Stored items
=== Section Start ===

Definition finish (token st stop_kind : string) (summary_ : option string) (result_ref : string) :
  M world bool :=
if negb (str_in st ["pending"; "done"; "cancelled"])
then raise (ValueError ("Invalid attempt outcome: " +:+ st))
else transaction (
  row ← query (attempt_task_row token);
  match row with
  | None => mret false
  | Some r =>
      let entry := row_entry r in
      let st' := if bool_decide (status entry = "cancelled") then "cancelled" else st in
      now ← now_iso;
      let e1 := set_updated_at now (set_status st' entry) in
      let e2 := match summary_ with Some s => set_summary s e1 | None => e1 end in
      let e3 := set_meta (dset "last_attempt_token" (JStr token)
                            (dset "last_run_stop_kind" (JStr stop_kind) (meta e2))) e2 in
      _ ← exec (λ d, set_attempts
            (update_key att_token token (end_attempt now stop_kind result_ref) (task_attempts d)) d);
      _ ← exec (λ d, set_tasks
            (update_key task_key (task_key r)
               (λ t, set_row_ready false (set_row_current None (set_row_entry e3 t))) (tasks d)) d);
      _ ← (if bool_decide (st' = "pending")
           then exec (add_wakeup (mk_wakeup (row_anima r) (row_task_id r) token stop_kind now None))
           else if bool_decide (st' = "done") &&
                   match row_input r with
                   | Some p => truthy (dget_none "reply_to" p)
                   | None => false
                   end
           then exec (add_wakeup (mk_wakeup (row_anima r) (row_task_id r) token "completion" now None))
           else mret tt);
      mret true
  end).

Definition active_attempts (anima : string) : M world (list attempt_row) :=
reader (query (λ d, filter (λ a, att_anima a = anima ∧ att_ended_at a = None) (task_attempts d))).

Definition acknowledge_wakeup (anima token : string) : M world unit :=
transaction (
  now ← now_iso;
  exec (λ d, set_wakeups
    (update_where (λ k, bool_decide (wk_anima k = anima) && bool_decide (wk_token k = token))
       (acknowledge now) (task_wakeups d)) d)).

Definition compactable (anima : string) (r : task_row) : bool :=
bool_decide (row_anima r = anima) && negb (row_archived r) &&
bool_decide (row_current r = None) && terminal (status (row_entry r)).
(* ===== verification/TaskStoreProps.v ===== *)
(** * What the task store guarantees

    The operations of [TaskStore] as the steps of a transition system over the
    database, each step one top-level operation of some process; interleavings
    of processes are sequences of steps, since every operation is one SQLite
    write transaction.  The theorems: the invariant on reachable databases,
    fenced execution, claiming, cancellation, idempotent publication, the
    append-only attempt history, and the task life cycle as a refinement. *)

From stdpp Require Import prelude strings list gmap relations.
From S2P Require Import Prelude PyValue Sql TaskModels TaskStore TaskStoreInv.

(* ------------------------------------------------------------------ *)
(** ** Steps *)

Inductive store_op :=
| OpApply (anima : string) (ev : task_event)
| OpAlias (viewer alias_id anima tid : string)
| OpSubmit (anima : string) (entry : TaskEntry) (payload : dict) (resume : bool)
| OpResume (anima tid : string)
| OpClaim (anima tid : string) (identity : dict) (max_active : Z)
| OpPause (anima : string) (paused : bool)
| OpSetIdentity (token : string) (identity : dict)
| OpFinish (token st stop_kind : string) (summary_ : option string) (result_ref : string)
| OpAcknowledge (anima token : string)
| OpCompact (anima : string)
| OpRewrite (anima : string) (transform : reference → result reference).

Definition op_ok (op : store_op) : Prop :=
  match op with OpRewrite _ tr => transform_ok tr | _ => True end.

Section steps.
Context `{PostCommit, Oracle}.

Definition run_op (op : store_op) : M world unit :=
match op with
| OpApply a ev => apply a ev
| OpAlias v al a t => alias v al a t
| OpSubmit a e p r => _ ← submit a e p r; mret tt
| OpResume a t => _ ← resume a t; mret tt
| OpClaim a t i n => _ ← claim a t i n; mret tt
| OpPause a b => pause_claims a b
| OpSetIdentity k i => _ ← set_identity k i; mret tt
| OpFinish k st sk sm rr => _ ← finish k st sk sm rr; mret tt
| OpAcknowledge a k => acknowledge_wakeup a k
| OpCompact a => _ ← compact a; mret tt
| OpRewrite a tr => _ ← rewrite_references a tr; mret tt
end.

(** One top-level operation of a process in any state of its own. *)
Inductive step : db → db → Prop :=
| step_op op w :
  op_ok op → w_conn w = None → step (w_db w) (w_db (state_of (run_op op w))).

Definition reachable (d : db) : Prop := rtc step empty_db d.
End steps.

Lemma empty_db_inv : inv empty_db.
Proof.
  split; simpl; try apply NoDup_nil; try done; try apply Forall_nil; try done.
  by intros ? ?%not_elem_of_nil.
Qed.
Definition inv_history (d d' : db) : Prop := inv d → history_extends d d'.
#[global] Instance inv_history_refl : Reflexive inv_history.
Proof. intros d _. reflexivity. Qed.

Lemma history_same d d' : task_attempts d' = task_attempts d → history_extends d d'.
Proof. intros Ht a Ha. exists a. by rewrite Ht. Qed.

Lemma history_snoc d d' b : task_attempts d' = task_attempts d ++ [b] → history_extends d d'.
Proof. intros Ht a Ha. exists a. rewrite Ht, elem_of_app. split; [by left|done]. Qed.

(** Changing the live attempt of a token. *)
Lemma history_update d d' tok f b :
  inv d → task_attempts d' = update_key att_token tok f (task_attempts d) →
  select_key att_token tok (task_attempts d) = Some b → attempt_live b = true →
  (∀ a, attempt_live a = true → attempt_extends a (f a)) → history_extends d d'.
Proof.
  intros Hd Ht Hb Hl Hf a Ha. rewrite Ht. setoid_rewrite elem_of_update_key.
  destruct (decide (att_token a = tok)) as [Hk|Hk].
  - pose proof (select_key_elem _ _ _ (inv_tokens _ Hd) Ha) as Ea. assert (b = a) as -> by congruence.
    exists (f a). split; [exists a; auto|auto].
  - exists a. split; [exists a; auto|done].
Qed.

Lemma live_extends a a' :
  attempt_live a = true → att_token a' = att_token a → attempt_task a' = attempt_task a →
  att_number a' = att_number a → att_started_at a' = att_started_at a → attempt_extends a a'.
Proof.
  intros Hl ? ? ? ?. split_and!; try done. intros [e He]. unfold attempt_live in Hl.
  by rewrite He in Hl.
Qed.

Section history.
Context `{PostCommitFrame, Oracle}.

Lemma static_history {A} (m : M world A) :
within (on_db (λ d d', task_attempts d' = task_attempts d)) m → within (on_db inv_history) m.
Proof.
intros Hm. eapply within_mono; [|exact Hm]. intros w w' Ht _. by apply history_same.
Qed.

Lemma check_dependencies_attempts anima tid deps :
within (on_db (fixes task_attempts)) (check_dependencies anima tid deps).
Proof.
induction deps as [|dep deps IH]; [apply within_ret|]. intros w. unfold on_db, fixes. simpl.
body_cases; try done. apply IH.
Qed.

Lemma claim_history anima tid identity n : within (on_db inv_history) (claim anima tid identity n).
Proof.
apply within_transaction. intros w _. body_cases; try reflexivity.
all: match goal with
     | E : check_dependencies ?a ?t ?l ?w0 = (_, ?w1) |- _ =>
         pose proof (check_dependencies_attempts a t l w0) as Ht; rewrite E in Ht;
         unfold on_db, fixes in Ht; simpl in Ht
     end; try (by apply history_same).
match goal with |- history_extends _ (w_db (state_of (start_attempt ?a ?t ?i ?p ?e ?w0))) =>
  pose proof (start_attempt_run a t i p e w0) as Hrun end.
destruct (start_attempt _ _ _ _ _ _) as [res w1] eqn:Est. simpl in *.
case_match; destruct Hrun as [_ ->]; [by apply history_same|].
eapply history_snoc. simpl. by rewrite Ht.
Qed.

Lemma finish_history tok st kind sm ref : within (on_db inv_history) (finish tok st kind sm ref).
Proof.
unfold finish. case_match; [apply static_history, within_raise|].
apply within_transaction. intros w Hd. body_cases; try reflexivity.
all: match goal with E : attempt_task_row _ _ = Some _ |- _ =>
  unfold attempt_task_row in E; repeat case_match; simplify_eq end.
all: eapply history_update; [done|done|done|done|]; intros b Hb; by apply live_extends.
Qed.

Lemma set_identity_history tok i : within (on_db inv_history) (set_identity tok i).
Proof.
apply within_transaction. intros w Hd. body_cases; try reflexivity.
eapply history_update; [done|done|done|done|]. intros b Hb. by apply live_extends.
Qed.

Lemma rewrite_history anima tr : transform_ok tr → within (on_db inv_history) (rewrite_references anima tr).
Proof.
intros Htr. eapply within_mono; [|apply (rewrite_references_run (fixes task_attempts)); done].
intros w w' Hw Hd. apply history_same. by apply Hw.
Qed.

Lemma run_op_history op : op_ok op → within (on_db inv_history) (run_op op).
Proof.
assert (∀ v al a t, within (on_db (λ d d', task_attempts d' = task_attempts d)) (alias v al a t))
  as Halias.
{ intros. apply within_transaction. intros w. by body_cases. }
intros Hop. destruct op; simpl in *; try apply within_ret_bind;
  eauto using claim_history, finish_history, set_identity_history, rewrite_history, static_history.
all: apply static_history.
2: unfold submit; case_match; [by intros w|].
all: apply within_transaction; intros w; body_cases; done || apply Halias.
Qed.

Lemma step_history d d' : step d d' → inv d → history_extends d d'.
Proof. intros [op w Hop Hc] Hd. by apply (run_op_history op Hop w Hd). Qed.

(** The attempt history is append-only: along any sequence of
  operations every attempt row persists with its token, task, number and
  start time, and a row that has ended never changes again. *)
Theorem history_append_only d d' a :
rtc step d d' → inv d → a ∈ task_attempts d →
∃ a', a' ∈ task_attempts d' ∧ attempt_extends a a'.
Proof.
intros Hrtc Hd Ha.
assert (history_extends d d') as Hx.
{ clear a Ha. induction Hrtc as [|d1 d2 d3 Hs _ IH]; [reflexivity|].
  etrans; [by eapply step_history|]. apply IH. by eapply step_inv. }
by apply Hx.
Qed.
End history.

(* ------------------------------------------------------------------ *)
(** ** Publication *)

(** A task that has been published keeps its execution input for good. *)
Definition published (p : phase) : Prop :=
  match p with Absent | Backlog => False | _ => True end.

Lemma published_move p q : phase_move p q → published p → published q.
Proof. intros [->|Hs]; [done|]. by destruct Hs. Qed.

Lemma published_input k d :
  inv d → published (phase_at k d) →
  ∃ r, select_key task_key k (tasks d) = Some r ∧ is_Some (row_input r).
Proof.
  intros Hd. unfold phase_at. destruct (select_key task_key k (tasks d)) as [r|] eqn:E; [|done].
  destruct (selected_ok _ _ _ Hd E). unfold phase_of_row. intros Hp. exists r. split; [done|].
  destruct (row_current r); [auto|]. destruct (row_ready r) eqn:Er; [by apply ok_ready|].
  by destruct (row_input r).
Qed.

Section publication.
Context `{PostCommitFrame, Oracle}.

Lemma published_forever k d d' :
rtc step d d' → inv d → published (phase_at k d) → inv d' ∧ published (phase_at k d').
Proof.
induction 1 as [|d1 d2 d3 Hs _ IH]; [done|]. intros Hd Hp. apply IH.
- by eapply step_inv.
- destruct Hs as [op w Hop Hc]. eapply published_move; [|exact Hp].
  by apply (run_op_refines op Hop w Hd k).
Qed.

Lemma submit_success anima entry payload res w w' :
w_conn w = None → submit anima entry payload res w = (Ok true, w') →
∃ now ack d1,
  dget "task_id" payload = Some (JStr (task_id entry)) ∧
  let e := set_updated_at now (set_status "pending" entry) in
  tasks d1 = upsert task_key (mk_task anima (task_id entry) e (Some payload) true None false)
    (λ r, set_row_archived false (set_row_ready true
            (set_row_input (Some payload) (set_row_entry e r)))) (tasks (w_db w)) ∧
  w_db w' = acknowledge_task ack (anima, task_id entry) d1 ∧
  (∀ r, select_key task_key (anima, task_id entry) (tasks (w_db w)) = Some r → row_current r = None).
Proof.
intros Hc. unfold submit. destruct (negb _) eqn:Hid; [done|]. apply negb_false_iff, payload_id in Hid.
intros (w1 & Hrun & Hdb)%transaction_ok; [|done]. revert Hrun Hdb. body_cases; try done.
all: intros [= <-] Hdb; eexists _, _, _; split_and!; [done| |exact Hdb|]; [done|].
all: intros r Hr; simplify_eq; breflect; by apply eq_None_not_Some.
Qed.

=== Section End ===

WHAT THE EXERCISE ASKS: Could you restate word for word the lines above from the one containing "let e1 := set_updated_at" through the one containing "stop_kind now None))", both included, and nothing else?

WRITTEN RESPONSE:
      let e1 := set_updated_at now (set_status st' entry) in
      let e2 := match summary_ with Some s => set_summary s e1 | None => e1 end in
      let e3 := set_meta (dset "last_attempt_token" (JStr token)
                            (dset "last_run_stop_kind" (JStr stop_kind) (meta e2))) e2 in
      _ ← exec (λ d, set_attempts
            (update_key att_token token (end_attempt now stop_kind result_ref) (task_attempts d)) d);
      _ ← exec (λ d, set_tasks
            (update_key task_key (task_key r)
               (λ t, set_row_ready false (set_row_current None (set_row_entry e3 t))) (tasks d)) d);
      _ ← (if bool_decide (st' = "pending")
           then exec (add_wakeup (mk_wakeup (row_anima r) (row_task_id r) token stop_kind now None))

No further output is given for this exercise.